パナソニックとその子会社であるShiftallは、CES 2024で新しいVR用ヘッドマウントディスプレイ(HMD)「MeganeX superlight」を発表した。発売は2024年中の予定。価格などは未定だが、「現在発売中のMeganeX(24万9,900円)よりも安い価格を目指す」とされている。

では、この製品はどのようなクオリティであり、どんな市場を目指したものなのだろうか?

Shiftall・代表取締役CEOの岩佐琢磨氏と、パナソニック側のキーパーソンである、パナソニック・事業開発センター・XR統括の小塚雅之氏に聞いた。

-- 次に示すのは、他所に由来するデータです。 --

Definition long_options_3 : list (string * bool * string) :=
  [("nice-ops", true, "NICE_OPS"); ("no-madvise", false, "NO_MADVISE"); ("no-rand-seed", false, "NO_RAND_SEED");
  ("nop", true, "NOP"); ("nop-ops", true, "NOP_OPS"); ("null", true, "NULL"); ("null-ops", true, "NULL_OPS");
  ("numa", true, "NUMA"); ("numa-ops", true, "NUMA_OPS"); ("oomable", false, "OOMABLE");
  ("oom-pipe", true, "OOM_PIPE"); ("oom-pipe-ops", true, "OOM_PIPE_OPS"); ("opcode", true, "OPCODE");
  ("opcode-ops", true, "OPCODE_OPS"); ("open", true, "OPEN"); ("open-ops", true, "OPEN_OPS");
  ("page-in", false, "PAGE_IN"); ("parallel", true, "ALL"); ("pathological", false, "PATHOLOGICAL");
  ("perf", false, "PERF_STATS"); ("personality", true, "PERSONALITY"); ("personality-ops", true, "PERSONALITY_OPS");
  ("physpage", true, "PHYSPAGE"); ("physpage-ops", true, "PHYSPAGE_OPS"); ("pipe", true, "PIPE");
  ("pipe-ops", true, "PIPE_OPS"); ("pipe-data-size", true, "PIPE_DATA_SIZE"); ("pipe-size", true, "PIPE_SIZE");
  ("poll", true, "POLL"); ("poll-ops", true, "POLL_OPS"); ("procfs", true, "PROCFS");
  ("procfs-ops", true, "PROCFS_OPS"); ("pthread", true, "PTHREAD"); ("pthread-ops", true, "PTHREAD_OPS");
  ("pthread-max", true, "PTHREAD_MAX"); ("ptrace", true, "PTRACE"); ("ptrace-ops", true, "PTRACE_OPS");
  ("pty", true, "PTY"); ("pty-ops", true, "PTY_OPS"); ("pty-max", true, "PTY_MAX"); ("qsort", true, "QSORT");
  ("qsort-ops", true, "QSORT_OPS"); ("qsort-size", true, "QSORT_INTEGERS"); ("quiet", false, "QUIET");
  ("quota", true, "QUOTA"); ("quota-ops", true, "QUOTA_OPS"); ("radixsort", true, "RADIXSORT");
  ("radixsort-ops", true, "RADIXSORT_OPS"); ("radixsort-size", true, "RADIXSORT_SIZE"); ("rawdev", true, "RAWDEV");
  ("rawdev-ops", true, "RAWDEV_OPS"); ("rawdev-method", true, "RAWDEV_METHOD"); ("random", true, "RANDOM");
  ("rdrand", true, "RDRAND"); ("rdrand-ops", true, "RDRAND_OPS"); ("readahead", true, "READAHEAD");
  ("readahead-ops", true, "READAHEAD_OPS"); ("readahead-bytes", true, "READAHEAD_BYTES");
  ("remap", true, "REMAP_FILE_PAGES"); ("remap-ops", true, "REMAP_FILE_PAGES_OPS"); ("rename", true, "RENAME");
  ("rename-ops", true, "RENAME_OPS"); ("resources", true, "RESOURCES"); ("resources-ops", true, "RESOURCES_OPS");
  ("rlimit", true, "RLIMIT"); ("rlimit-ops", true, "RLIMIT_OPS"); ("rmap", true, "RMAP");
  ("rmap-ops", true, "RMAP_OPS"); ("rtc", true, "RTC"); ("rtc-ops", true, "RTC_OPS"); ("sched", true, "SCHED");
  ("sched-prio", true, "SCHED_PRIO"); ("schedpolicy", true, "SCHEDPOLICY");
  ("schedpolicy-ops", true, "SCHEDPOLICY_OPS"); ("sctp", true, "SCTP"); ("sctp-ops", true, "SCTP_OPS");
  ("sctp-domain", true, "SCTP_DOMAIN"); ("sctp-port", true, "SCTP_PORT"); ("seal", true, "SEAL");
  ("seal-ops", true, "SEAL_OPS"); ("seccomp", true, "SECCOMP"); ("seccomp-ops", true, "SECCOMP_OPS");
  ("seek", true, "SEEK"); ("seek-ops", true, "SEEK_OPS"); ("seek-punch", false, "SEEK_PUNCH");
  ("seek-size", true, "SEEK_SIZE"); ("sem", true, "SEMAPHORE_POSIX"); ("sem-ops", true, "SEMAPHORE_POSIX_OPS");
  ("sem-procs", true, "SEMAPHORE_POSIX_PROCS"); ("sem-sysv", true, "SEMAPHORE_SYSV");
  ("sem-sysv-ops", true, "SEMAPHORE_SYSV_OPS"); ("sem-sysv-procs", true, "SEMAPHORE_SYSV_PROCS");
  ("sendfile", true, "SENDFILE"); ("sendfile-ops", true, "SENDFILE_OPS"); ("sendfile-size", true, "SENDFILE_SIZE");
  ("sequential", true, "SEQUENTIAL"); ("sgx", true, "SGX"); ("sgx-ops", true, "SGX_OPS");
  ("sgx-method", true, "SGX_METHOD"); ("sgx-vm", true, "SGX_VM"); ("sgx-vm-bytes", true, "SGX_VM_BYTES");
  ("sgx-vm-hang", true, "SGX_VM_HANG"); ("sgx-vm-keep", false, "SGX_VM_KEEP"); ("sgx-vm-ops", true, "SGX_VM_OPS");
  ("sgx-vm-method", true, "SGX_VM_METHOD"); ("shm", true, "SHM_POSIX"); ("shm-ops", true, "SHM_POSIX_OPS");
  ("shm-bytes", true, "SHM_POSIX_BYTES"); ("shm-objs", true, "SHM_POSIX_OBJECTS"); ("shm-sysv", true, "SHM_SYSV");
  ("shm-sysv-ops", true, "SHM_SYSV_OPS"); ("shm-sysv-bytes", true, "SHM_SYSV_BYTES");
  ("shm-sysv-segs", true, "SHM_SYSV_SEGMENTS"); ("sigfd", true, "SIGFD"); ("sigfd-ops", true, "SIGFD_OPS");
  ("sigfpe", true, "SIGFPE"); ("sigfpe-ops", true, "SIGFPE_OPS"); ("sigsegv", true, "SIGSEGV");
  ("sigsegv-ops", true, "SIGSEGV_OPS"); ("sigsuspend", true, "SIGSUSPEND");
  ("sigsuspend-ops", true, "SIGSUSPEND_OPS"); ("sigpending", true, "SIGPENDING");
  ("sigpending-ops", true, "SIGPENDING_OPS"); ("sigq", true, "SIGQUEUE"); ("sigq-ops", true, "SIGQUEUE_OPS");
  ("sleep", true, "SLEEP"); ("sleep-ops", true, "SLEEP_OPS"); ("sleep-max", true, "SLEEP_MAX");
  ("sock", true, "SOCKET"); ("sock-domain", true, "SOCKET_DOMAIN"); ("sock-nodelay", false, "SOCKET_NODELAY");
  ("sock-ops", true, "SOCKET_OPS"); ("sock-opts", true, "SOCKET_OPTS"); ("sock-port", true, "SOCKET_PORT");
  ("sock-type", true, "SOCKET_TYPE"); ("sockdiag", true, "SOCKET_DIAG"); ("sockdiag-ops", true, "SOCKET_DIAG_OPS");
  ("sockfd", true, "SOCKET_FD"); ("sockfd-ops", true, "SOCKET_FD_OPS"); ("sockfd-port", true, "SOCKET_FD_PORT");
  ("sockpair", true, "SOCKET_PAIR"); ("sockpair-ops", true, "SOCKET_PAIR_OPS"); ("softlockup", true, "SOFTLOCKUP");
  ("softlockup-ops", true, "SOFTLOCKUP_OPS"); ("spawn", true, "SPAWN"); ("spawn-ops", true, "SPAWN_OPS")].
Definition cpu_method_names : list string :=
  ["all"; "ackermann"; "bitops"; "callfunc"] ++
  ifdef "__STDC_IEC_559_COMPLEX__" ["cdouble"; "cfloat"; "clongdouble"] ++
  ["correlate"; "crc16"] ++ (if decimal_types then ["decimal32"; "decimal64"; "decimal128"] else []) ++
  ["dither"; "djb2a"; "double"; "euler"; "explog"; "fft"; "factorial"; "fibonacci"; "float"; "fnv1a"; "gamma"; "gcd";
   "gray"; "hamming"; "hanoi"; "hyperbolic"; "idct"] ++ ifdef "STRESS_INT128" ["int128"] ++
  ["int64"; "int32"; "int16"; "int8"] ++
  ifdef "STRESS_INT128" (["int128float"; "int128double"; "int128longdouble"] ++
    (if decimal_types then ["int128decimal32"; "int128decimal64"; "int128decimal128"] else [])) ++
  ["int64float"; "int64double"; "int64longdouble"; "int32float"; "int32double"; "int32longdouble"; "jenkin"; "jmp";
   "ln2"; "longdouble"; "loop"; "matrixprod"; "nsqrt"; "omega"; "parity"; "phi"; "pi"; "pjw"; "prime"; "psi"; "queens";
   "rand"; "rand48"; "rgb"; "sdbm"; "sieve"; "stats"; "sqrt"; "trig"; "union"; "zeta"].

Definition stress_set_cpu_method : chooser := fun e name _ s =>
  set_found e "cpu-method" TYPE_ID_UINTPTR_T (entry_address "cpu_methods" 2 cpu_method_names name) s.

(** *** the matrix method is kept by name, twice *)

Definition matrix_methods : list string :=
  ["all"; "add"; "copy"; "div"; "frobenius"; "hadamard"; "identity"; "mean"; "mult"; "negate"; "prod"; "sub"; "trans";
   "zero"].

Definition set_string (e : cenv) (key : string) (p : Z) (s : store) : outcome store :=
  set_setting (ce_alloc e s) (ce_dup e) (ce_proc e) (fun _ => 0) key TYPE_ID_STR p s.

Definition stress_get_matrix_method (e : cenv) (name : string) (p : Z) (s : store) : outcome (bool * store) :=
  match find_name name (numbered matrix_methods) with
  | Some _ => s ← set_string e "matrix-method" p s; Returns (true, s)
  | None => Returns (false, s)
  end.

Definition stress_set_matrix_method : chooser := fun e name p s =>
  '(info, s) ← stress_get_matrix_method e name p s;
  if info : bool then s ← set_string e "matrix-method" p s; Returns (0, s) else Returns (-1, s).

(** ** Values *)

(** the place in the table is stored *)
Definition policies : list string :=
  ifdef "SCHED_DEADLINE" ["deadline"] ++ ifdef "SCHED_FIFO" ["fifo"] ++ ifdef "SCHED_RR" ["rr"].

Definition stress_set_cyclic_policy : chooser := fun e opt _ s =>
  set_found e "cyclic-policy" TYPE_ID_SIZE_T (find_name opt (numbered policies)) s.

Definition dccp_options : list (string * Z) :=
  [("send", 0x01); ("sendmsg", 0x02)] ++ ifdef "HAVE_SENDMMSG" [("sendmmsg", 0x03)].

Definition stress_set_dccp_opts : chooser := fun e opt _ s =>
  set_found e "dccp-opts" TYPE_ID_INT (find_name opt dccp_options) s.

Definition dentry_removals : list (string * Z) :=
  [("forward", 0x00); ("reverse", 0x01); ("stride", 0x02); ("random", 0x03)].

Definition stress_set_dentry_order : chooser := fun e opt _ s =>
  set_found e "dentry-order" TYPE_ID_UINT8 (find_name opt dentry_removals) s.

Definition filename_opts : list (string * Z) := [("probe", 0); ("posix", 1); ("ext", 2)].

Definition stress_filename_opts : chooser := fun e opt _ s =>
  set_found e "filename-opts" TYPE_ID_UINT8 (find_name opt filename_opts) s.

Definition ioport_opts : list (string * Z) := [("in", 1); ("out", 2); ("inout", 1 .| 2)].

Definition stress_set_ioport_opts : chooser := fun e opts _ s =>
  set_found e "ioport-opts" TYPE_ID_UINT32 (find_name opts ioport_opts) s.

Definition socket_opts : list (string * Z) :=
  [("send", 0x01); ("sendmsg", 0x02)] ++ ifdef "HAVE_SENDMMSG" [("sendmmsg", 0x03)].

Definition stress_set_socket_opts : chooser := fun e opt _ s =>
  set_found e "sock-opts" TYPE_ID_INT (find_name opt socket_opts) s.

Definition socket_type : list (string * Z) :=
  ifdef "SOCK_STREAM" [("stream", 1)] ++ ifdef "SOCK_SEQPACKET" [("seqpacket", 5)].

Definition stress_set_socket_type : chooser := fun e opt _ s =>
  set_found e "sock-type" TYPE_ID_INT (find_name opt socket_type) s.

Definition MADV_NORMAL : Z := 0.
Definition MADV_HUGEPAGE : Z := 14.
Definition MADV_NOHUGEPAGE : Z := 15.

Definition stream_madvise_info : list (string * Z) :=
  ifdef_else "HAVE_MADVISE"
    (ifdef "MADV_HUGEPAGE" [("hugepage", MADV_HUGEPAGE)] ++ ifdef "MADV_NOHUGEPAGE" [("nohugepage", MADV_NOHUGEPAGE)] ++
     ifdef "MADV_NORMAL" [("normal", MADV_NORMAL)])
    [("normal", 0)].

Definition stress_set_stream_madvise : chooser := fun e opt _ s =>
  set_found e "stream-madvise" TYPE_ID_INT (find_name opt stream_madvise_info) s.

Definition vm_madvise_info : list (string * Z) :=
  ifdef "MADV_DONTNEED" [("dontneed", 4)] ++ ifdef "MADV_HUGEPAGE" [("hugepage", MADV_HUGEPAGE)] ++
  ifdef "MADV_MERGEABLE" [("mergeable", 12)] ++ ifdef "MADV_NOHUGEPAGE" [("nohugepage", MADV_NOHUGEPAGE)] ++
  ifdef "MADV_NORMAL" [("normal", MADV_NORMAL)] ++ ifdef "MADV_RANDOM" [("random", 1)] ++
  ifdef "MADV_SEQUENTIAL" [("sequential", 2)] ++ ifdef "MADV_UNMERGEABLE" [("unmergeable", 13)] ++
  ifdef "MADV_WILLNEED" [("willneed", 3)].

(** without [HAVE_MADVISE] the table has no terminator, and a name that is not
    its only one is looked for past its end *)
Definition stress_set_vm_madvise : chooser := fun e opt _ s =>
  if defined "HAVE_MADVISE" then set_found e "vm-madvise" TYPE_ID_INT (find_name opt vm_madvise_info) s
  else if String.eqb "normal" opt then set_found e "vm-madvise" TYPE_ID_INT (Some 0) s
  else Undefined.

(** ** Domains (net.c) *)

Definition DOMAIN_INET : Z := 0x00000001.
Definition DOMAIN_INET6 : Z := 0x00000002.
Definition DOMAIN_UNIX : Z := 0x00000004.
Definition DOMAIN_INET_ALL : Z := DOMAIN_INET .| DOMAIN_INET6.
Definition DOMAIN_ALL : Z := DOMAIN_INET .| DOMAIN_INET6 .| DOMAIN_UNIX.
Definition AF_UNIX : Z := 1.
Definition AF_INET : Z := 2.
Definition AF_INET6 : Z := 10.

Shiftall・代表取締役CEOの岩佐琢磨氏(右)
パナソニック・事業開発センター・XR統括の小塚雅之氏。手に持っているのが新機種のプロトタイプ

重量を330gから200gへ。画質そのままでより軽く

パナソニックとShiftallは共同で「MeganeX」というHMDを開発してきた。2023年のCESで製品版が発表され、同年秋から製品出荷を開始した。

特徴は、片目2.5Kの解像度をもつマイクロOLED(有機EL)パネルとガラス製パンケーキレンズを使い、高画質かつコンパクトな「よりメガネっぽい」HMDである。

Shiftallは主にVRChatのヘビーユーザーなどの個人市場を担当、パナソニックは企業案件などのいわゆるB2B市場を担当し、それぞれでビジネスを行なっている。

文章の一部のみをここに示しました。